Ronnie Lane & the band 'Slim Chance' - Sweet Virginia

As a certifiable Ronnie Lane obsessive I had to go and buy every single Ronnie Lane-related release out there and this one came pretty late in the game but was well worth the wait. This 2CD set has a whole bunch of live and live-in-studio performances from the key years of 1973-76 or so. Most of the tunes on here are Lane originals, but this cover song really fits right in the Ronnie Lane mold especially given the original's rustic feel and acoustic instrumentation. What's funny about this one is that it was recorded for radio so the swear-words ("Got to scrape the shit right off your shoes") was changed to silence in one chorus and "brown" in the last chorus.

Caetano Veloso - Let It Bleed
I have no idea where this recording is from, but this tune surfaced on a 1999 Japanese compilation of rare Caetano Veloso tracks. In the mid-seventies Veloso started to regularly do English-language cover tunes on his albums, mostly of Beatles songs, but this is a rare Brazilian cover of a Stones song. It kind of drifts into a march tempo at the end. I can't say I've listened to Veloso's covers album from a few years back, but I can say the man has a knack for putting his own voice and style on other people's tunes. The first cover tune of his I heard was Bob Dylan's "Jokerman" from an early 80s live album of Veloso's.

Friday, July 24, 2009

Vetiver: Things of the Past and Present

So far this blog has been solidly dedicated to older tunes from the 60s and 70s mostly, with the exception of Arthur Russell and some later John Martyn cuts. This is not because I'm some music purist that believese that only the old stuff is good (though I'm guilty of that 75% of the time), but because I spend most of my energy digging backwards rather than in the present. So usually when I find something new it's by accident, like what happened with Vetiver.

For the last two years I've been pretty solidly obsessed with Ronnie Lane of the (Small) Faces. One evening, hanging out with my friend Matt on a visit to NYC I was playing a mix that included Ronnie Lane's cover of D. Adam's "Roll On Babe." Matt said something like, "Vetiver's awesome," to which I gave him a confused look, explaining that we were listening to Ronnie Lane. He explained that Vetiver covered this song on one of their albums, to which I was skeptical and intrigued. He ripped me a copy and since then I have been slowly and irreversably falling in love with Vetiver. What I find interesting is that had it not been for their cover of a song I already loved I probably wouldn't have bothered to dig deeper, but their commitment to an obscure, yet wonderful song like "Roll On Babe" meant that we were kinda in on the same deliciously underappreciated secret.

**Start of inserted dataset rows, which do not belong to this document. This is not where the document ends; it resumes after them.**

(** * Movie listing API: request handlers over the relational store

    A shallow embedding of [app/models.py], [app/database.py],
    [app/auth.py], [app/main.py], [app/routers/movies.py] and
    [app/routers/users.py].

    - A table is the list of its rows in insertion order; a query is a
      [filter] over it, [.first()] is [find], [.all()] is the filtered list.
    - A handler runs in the monad [M]: a SQLAlchemy session (the committed
      store plus the unit of work that is still pending) threaded through
      the handler together with the Python exception it may raise.
    - An integer of a request is a Python integer, any [Z]; an integer
      of the store is a SQLite integer, of 64 bits.  Where a handler hands
      an integer of the request to the database, the driver raises
      [OverflowError] when it does not fit.
    - Time is counted in whole seconds since the epoch, the resolution of
      the [exp] claim of a JSON web token. *)

From Stdlib Require Import ZArith List String Bool Lia.
Import ListNotations.
Local Open Scope string_scope.
Local Open Scope list_scope.
Local Open Scope Z_scope.

(* ================================================================== *)
(** ** app/models.py *)

(** Columns that the program can leave NULL are options: [full_name] is
    never written, [movie_id] of a rating or comment is blanked by the ORM
    when its movie is deleted, [parent_id] is declared [nullable=True]. *)

Module User.
Record t : Type := mk
  { id : Z;
    username : string;
    email : string;
    full_name : option string;
    hashed_password : string;
    disabled : bool }.
End User.

Module Movie.
Record t : Type := mk
  { id : Z;
    title : string;
    description : string;
    release_year : Z;
    owner_id : Z }.
End Movie.

Module Rating.
Record t : Type := mk
  { id : Z;
    movie_id : option Z;
    rating : Z;
    user_id : Z }.
End Rating.

Module Comment.
Record t : Type := mk
  { id : Z;
    movie_id : option Z;
    text : string;
    user_id : Z;
    parent_id : option Z }.
End Comment.

(** The four tables bound to [Base.metadata]. *)
Record DB : Type := mkDB
  { users : list User.t;
    movies : list Movie.t;
    ratings : list Rating.t;
    comments : list Comment.t }.

(* ================================================================== *)
(** ** Exceptions and results *)

(** The exception classes the handlers raise or catch.  All of them derive
    from Python's [Exception]; [ExpiredSignatureError] derives from
    [JWTError] (python-jose); [IntegrityError] is what the database driver
    raises on a violated UNIQUE index; [InvalidRequestError] is the ORM's
    complaint about refreshing a row that is gone; [OverflowError] is what
    the sqlite3 driver raises when it is given an integer that does not
    fit 64 bits; [CircularDependencyError] is what the ORM's unit of work
    raises when the rows of a flush depend on each other in a cycle;
    [PendingRollbackError] is what a session raises when it is used after
    a failed flush and before a rollback. *)
Inductive Exception : Type :=
| HTTPException (status_code : Z) (detail : string)
| JWTError
| ExpiredSignatureError
| IntegrityError
| InvalidRequestError
| OverflowError
| CircularDependencyError
| PendingRollbackError.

I committed to purchase the album with that song, "Thing of the Past", on vinyl and absorbed the band's subdued and understated tone. At first it didn't really penetrate my armor of skepticism, but by the third or fourth listen I really began to appreciate the quirky selections - all the songs on that album are covers of relatively obscure folksy singer-songwriters, a style that is clearly the foremost influence on the band - and the sensitive treatment the band gives each piece of music, demonstrating a serious amount of respect for the source material. Come to think of it, that's one of the reasons I like them, because they seem to have a clear sense of where they sit and what they're trying to do, because they know what came before and what elements to cherry pick and what dated sounds or themes to leave on the rehearsal space floor.

More recently I picked up their newest one, "Tight Knit" and then there was no going back. This album is all originals (I think) and is their strongest release to date, though I still haven't gotten around to pick up their first one. The songs have a wider emotional range that extend from giddy "Everyday" to nostalgic "Rolling Sea" to ethereal "At the Forest's edge" as opposed to most of the previous albums that refused to budge too far from warm and melancholic nostalgia. Seeing as I got into the group because of a cover, I have included that one and another perfect surprise, finding out they also covered my favorite Lindsey Buckingham Fleetwood Mac song, "Save Me a Place." I rounded it out with an original, "Rolling Sea" from the newest album.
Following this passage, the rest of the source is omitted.